___ Dataset excerpts
Inductive DomainPattern := ApexAndSubdomains (domain : str) | SubdomainsOnly (domain : str) | ExactHost (domain : str).

Definition parse_domain (domain : str) (build : str -> DomainPattern) : DomainPattern :=
  match trim domain with [] => ExactHost [] | d => build d end.

Definition domain_pattern_parse (input : str) : DomainPattern :=
  let input := trim input in
  match input with
  | [] => ExactHost []
  | _ =>
      match strip_prefix (&"**.") input with
      | Some domain => parse_domain domain ApexAndSubdomains
      | None =>
          match strip_prefix (&"*.") input with
          | Some domain => parse_domain domain SubdomainsOnly
          | None => ExactHost input
          end
      end
  end.

Definition expand_domain_pattern (pattern : str) : list str :=
  match domain_pattern_parse pattern with
  | ExactHost domain => [domain]
  | SubdomainsOnly domain => [&"?*." ++ domain]
  | ApexAndSubdomains domain => [domain; &"?*." ++ domain]
  end.

Definition is_global_wildcard_domain_pattern (pattern : str) : bool :=
  existsb (fun candidate => str_eqb candidate (&"*")) (expand_domain_pattern (normalize_pattern pattern)).

Inductive GlobalWildcard := WildcardAllow | WildcardReject.

Definition GLOBAL_WILDCARD_ERROR : str :=
  &"unsupported global wildcard domain pattern " ++ [34%N] ++ &"*" ++ [34%N] ++
  &"; use exact hosts or scoped wildcards like *.example.com or **.example.com".

Definition normalize_domain (domain : str) : str := to_ascii_lowercase (trim_end_char dot domain).
Definition domain_eq (left right : str) : bool := str_eqb (normalize_domain left) (normalize_domain right).

Definition is_subdomain_or_equal (child parent : str) : bool :=
  let child := normalize_domain child in
  let parent := normalize_domain parent in
  if str_eqb child parent then true else ends_with (dot :: parent) child.

Definition is_strict_subdomain (child parent : str) : bool :=
  let child := normalize_domain child in
  let parent := normalize_domain parent in
  negb (str_eqb child parent) && ends_with (dot :: parent) child.

(** [DomainPattern::allows] *)
Definition allows (pattern candidate : DomainPattern) : bool :=
  match pattern, candidate with
  | ExactHost domain, ExactHost candidate => domain_eq candidate domain
  | ExactHost _, _ => false
  | SubdomainsOnly domain, ExactHost candidate => is_strict_subdomain candidate domain
  | SubdomainsOnly domain, SubdomainsOnly candidate => is_subdomain_or_equal candidate domain
  | SubdomainsOnly domain, ApexAndSubdomains candidate => is_strict_subdomain candidate domain
  | ApexAndSubdomains domain, ExactHost candidate => is_subdomain_or_equal candidate domain
  | ApexAndSubdomains domain, SubdomainsOnly candidate => is_subdomain_or_equal candidate domain
  | ApexAndSubdomains domain, ApexAndSubdomains candidate => is_subdomain_or_equal candidate domain
  end.

Section globs.
Context `{Hglob : !GlobSetLib}.

(** The candidates of one pattern that were not seen before *)
Fixpoint add_candidates (candidates seen : list str) (builder : list Glob) : comp str (list str * list Glob) :=
  match candidates with
  | [] => Ok (seen, builder)
  | candidate :: candidates =>
      if existsb (str_eqb candidate) seen then add_candidates candidates seen builder
      else
        match glob_case_insensitive candidate with
        | Some glob => add_candidates candidates (candidate :: seen) (builder ++ [glob])
        | None => Err (&"invalid glob pattern: " ++ candidate)
        end
  end.

Fixpoint add_patterns (patterns : list str) (global_wildcard : GlobalWildcard) (seen : list str) (builder : list Glob)
  : comp str (list Glob) :=
  match patterns with
  | [] => Ok builder
  | pattern :: patterns =>
      if match global_wildcard with WildcardReject => is_global_wildcard_domain_pattern pattern | WildcardAllow => false end
      then Err GLOBAL_WILDCARD_ERROR
      else
        let? '(seen, builder) := add_candidates (expand_domain_pattern (normalize_pattern pattern)) seen builder in
        add_patterns patterns global_wildcard seen builder
  end.

Definition compile_globset_with_policy (patterns : list str) (global_wildcard : GlobalWildcard) : comp str GlobSet :=
  let? builder := add_patterns patterns global_wildcard [] [] in
  match glob_set builder with Some set => Ok set | None => Err (&"glob set") end.

Definition compile_allowlist_globset (patterns : list str) : comp str GlobSet :=
  compile_globset_with_policy patterns WildcardAllow.
Definition compile_denylist_globset (patterns : list str) : comp str GlobSet :=
  compile_globset_with_policy patterns WildcardReject.
End globs.

(** *** Patterns of managed lists, with domains checked by [url] *)
Section url.
Context `{Hurl : !UrlHostLib}.

Definition parse_domain_for_constraints (domain : str) : str :=
  let domain := trim_end_char dot (trim domain) in
  match domain with
  | [] => []
  | _ =>
      let host :=
        if starts_with [open_bracket] domain && ends_with [close_bracket] domain
        then take (length domain - 1 - 1) (drop 1 domain) else domain in
      if contains_char star host || contains_char question_mark host || contains_char percent host then domain
      else match url_host_parse host with Some host => host | None => [] end
  end.

Definition parse_for_constraints (input : str) : DomainPattern :=
  let input := trim input in
  match input with
  | [] => ExactHost []
  | _ =>
      match strip_prefix (&"**.") input with
      | Some domain => ApexAndSubdomains (parse_domain_for_constraints domain)
      | None =>
          match strip_prefix (&"*.") input with
          | Some domain => SubdomainsOnly (parse_domain_for_constraints domain)
          | None => ExactHost (parse_domain_for_constraints input)
          end
      end
  end.
End url.

(** ** Plain domain names *)

Definition dns_char (c : char) : bool := (97 <=? c)%N && (c <=? 122)%N || is_ascii_digit c || (c =? 45)%N || (c =? dot)%N.

(** Lower-case letters, digits, dashes and dots, with no dot at either end *)
Definition dns_name (d : str) : bool :=
  forallb dns_char d && negb (starts_with [dot] d) && negb (ends_with [dot] d) && negb (bool_decide (d = [])).

(** A character that is one of a domain name once it is in lower case *)
Lemma dns_char_lower c : dns_char (char_to_ascii_lowercase c) = true ->
  is_whitespace c = false /\ c <> open_bracket /\ c <> colon /\ c <> percent /\ c <> star /\ c <> question_mark /\
  (c = dot <-> char_to_ascii_lowercase c = dot).
Proof.
  unfold dns_char, char_to_ascii_lowercase, is_ascii_digit, is_whitespace, open_bracket, colon, percent, star, question_mark, dot.
  rewrite !orb_true_iff, !andb_true_iff, !N.leb_le, !N.eqb_eq.
  destruct ((65 <=? c)%N && (c <=? 90)%N) eqn:E; rewrite ?andb_true_iff, ?andb_false_iff, ?N.leb_le, ?N.leb_gt in E; intros H.
  all: split_and!; try lia; rewrite !orb_false_iff, !andb_false_iff, !N.leb_gt, !N.eqb_neq; lia.
Qed.

Lemma lower_idem d : to_ascii_lowercase (to_ascii_lowercase d) = to_ascii_lowercase d.
Proof.
  unfold to_ascii_lowercase. rewrite map_map. apply map_ext. intros c. unfold char_to_ascii_lowercase.
  destruct ((65 <=? c)%N && (c <=? 90)%N) eqn:E; [|by rewrite E].
  apply andb_true_iff in E as [H1%N.leb_le H2%N.leb_le]. destruct (N.leb_spec (c + 32) 90); [lia|by rewrite andb_false_r].
Qed.

Lemma dns_name_lower d : dns_name d = true -> to_ascii_lowercase d = d.
Proof.
  intros H. unfold dns_name in H. rewrite !andb_true_iff in H. destruct H as [[[H _] _] _].
  induction d as [|c d IH]; [done|]. simpl in *. apply andb_true_iff in H as [Hc H]. f_equal; [|by apply IH].
  unfold dns_char, char_to_ascii_lowercase, is_ascii_digit, dot in *. rewrite !orb_true_iff, !andb_true_iff, !N.leb_le, !N.eqb_eq in Hc.
  destruct (N.leb_spec 65 c), (N.leb_spec c 90); simpl; lia.
Qed.

(** A domain name in any mix of cases *)
Definition plain (d : str) : Prop := dns_name (to_ascii_lowercase d) = true.

Lemma dns_name_plain d : dns_name d = true -> plain d.
Proof. intros H. unfold plain. by rewrite dns_name_lower. Qed.

Lemma plain_chars d c : plain d -> c ∈ d -> dns_char (char_to_ascii_lowercase c) = true.
Proof.
  unfold plain, dns_name. rewrite !andb_true_iff. intros [[[H _] _] _] Hc.
  rewrite forallb_forall in H. apply H. unfold to_ascii_lowercase. apply in_map. by apply list_elem_of_In.
Qed.

Lemma plain_nonempty d : plain d -> d <> [].
Proof. intros H ->. done. Qed.

Lemma plain_last d c : plain (d ++ [c]) -> c <> dot.
Proof.
  intros H. pose proof (plain_chars _ c H ltac:(set_solver)) as Hc.
  apply dns_char_lower in Hc as (_ & _ & _ & _ & _ & _ & Hd). rewrite Hd. intros E.
  unfold plain, dns_name in H. rewrite !andb_true_iff in H. destruct H as [[_ H] _]. unfold to_ascii_lowercase in H.
  rewrite map_app in H. simpl in H. rewrite E in H. apply negb_true_iff in H. unfold ends_with in H.
  by rewrite strip_suffix_app in H.
Qed.

Lemma plain_head c d : plain (c :: d) -> c <> dot.
Proof.
  intros H. pose proof (plain_chars _ c H ltac:(set_solver)) as Hc.
  apply dns_char_lower in Hc as (_ & _ & _ & _ & _ & _ & Hd). rewrite Hd. intros E.
  unfold plain, dns_name in H. rewrite !andb_true_iff in H. destruct H as [[[_ H] _] _].
  simpl in H. rewrite E in H. by vm_compute in H.
Qed.

Lemma plain_trim d : plain d -> trim d = d.
Proof.
  intros H. apply trim_id.
  - destruct d as [|c d]; [done|]. simpl. apply negb_true_iff. apply dns_char_lower. apply (plain_chars _ _ H). set_solver.
  - unfold trimmed_r. destruct d as [|c d _] using rev_ind; [done|]. rewrite reverse_snoc. simpl. apply negb_true_iff.
    apply dns_char_lower. apply (plain_chars _ _ H). set_solver.
Qed.

Lemma plain_no_char d c : plain d -> c ∈ [open_bracket; colon; percent; star; question_mark] -> c ∉ d.
Proof.
  intros H Hc Hin. apply (plain_chars _ _ H) in Hin as (_ & H1 & H2 & H3 & H4 & H5 & _)%dns_char_lower.
  repeat (apply elem_of_cons in Hc as [->|Hc]; [done|]). by apply elem_of_nil in Hc.
Qed.

Lemma lower_trim_dot d : plain d -> trim_end_char dot (to_ascii_lowercase d) = to_ascii_lowercase d.
Proof.
  intros H. unfold trim_end_char. destruct d as [|c d _] using rev_ind; [done|].
  unfold to_ascii_lowercase. rewrite map_app. simpl. rewrite reverse_snoc. simpl.
  destruct (N.eqb_spec (char_to_ascii_lowercase c) dot) as [E|]; [|by rewrite <- reverse_snoc, reverse_involutive].
  exfalso. apply (plain_last _ _ H). by apply dns_char_lower; [apply (plain_chars _ _ H); set_solver|].
Qed.

Lemma split_once_str_none c d s : c ∉ s -> split_once_str (c :: d) s = None.
Proof.
  induction s as [|x s IH]; intros H; [done|]. cbn [split_once_str].
  destruct (strip_prefix (c :: d) (x :: s)) as [r|] eqn:E; [apply strip_prefix_Some in E; set_solver|].
  rewrite IH; [done|set_solver].
Qed.

Lemma count_char_none c s : c ∉ s -> count_char c s = 0.
Proof.
  unfold count_char. induction s as [|x s IH]; intros H; [done|]. rewrite filter_cons_False; [apply IH; set_solver|].
  intros E%Is_true_true%N.eqb_eq. set_solver.
Qed.

Lemma starts_with_char c s : c ∉ s -> starts_with [c] s = false.
Proof. intros H. apply not_true_iff_false. rewrite starts_with_spec. intros [r ->]. set_solver. Qed.

(** Only the case of a domain name changes. *)
Lemma normalize_host_plain d : plain d -> normalize_host d = to_ascii_lowercase d.
Proof.
  intros H. pose proof (plain_no_char d) as Hn. unfold normalize_host. rewrite plain_trim by done.
  rewrite starts_with_char by (apply Hn; [done|set_solver]).
  rewrite count_char_none by (apply Hn; [done|set_solver]). simpl. unfold normalize_dns_host_or_ip_literal.
  rewrite lower_trim_dot by done. unfold normalize_ip_literal. destruct (is_ip_literal _); [done|].
  assert (percent ∉ to_ascii_lowercase d) as Hp.
  { apply (plain_no_char (to_ascii_lowercase d)); [|set_solver]. unfold plain. by rewrite lower_idem. }
  change (&"%25") with (percent :: &"25"). change (&"%") with (percent :: []). by rewrite !split_once_str_none.
Qed.

(** ** What a pattern stands for *)

Definition pattern_host (q : DomainPattern) (h : str) : Prop :=
  match q with
  | ExactHost d => h = d
  | SubdomainsOnly d => exists x, x <> [] /\ h = x ++ dot :: d
  | ApexAndSubdomains d => h = d \/ exists x, x <> [] /\ h = x ++ dot :: d
  end.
______
**What this task involves:** Please print the lines from the start of the records up to and including the line with "Inductive GlobalWildcard := WildcardAllow", copying each one exactly and leaving out the rest.

**Written solution:**
Inductive DomainPattern := ApexAndSubdomains (domain : str) | SubdomainsOnly (domain : str) | ExactHost (domain : str).

Definition parse_domain (domain : str) (build : str -> DomainPattern) : DomainPattern :=
  match trim domain with [] => ExactHost [] | d => build d end.

Definition domain_pattern_parse (input : str) : DomainPattern :=
  let input := trim input in
  match input with
  | [] => ExactHost []
  | _ =>
      match strip_prefix (&"**.") input with
      | Some domain => parse_domain domain ApexAndSubdomains
      | None =>
          match strip_prefix (&"*.") input with
          | Some domain => parse_domain domain SubdomainsOnly
          | None => ExactHost input
          end
      end
  end.

Definition expand_domain_pattern (pattern : str) : list str :=
  match domain_pattern_parse pattern with
  | ExactHost domain => [domain]
  | SubdomainsOnly domain => [&"?*." ++ domain]
  | ApexAndSubdomains domain => [domain; &"?*." ++ domain]
  end.

Definition is_global_wildcard_domain_pattern (pattern : str) : bool :=
  existsb (fun candidate => str_eqb candidate (&"*")) (expand_domain_pattern (normalize_pattern pattern)).

Inductive GlobalWildcard := WildcardAllow | WildcardReject.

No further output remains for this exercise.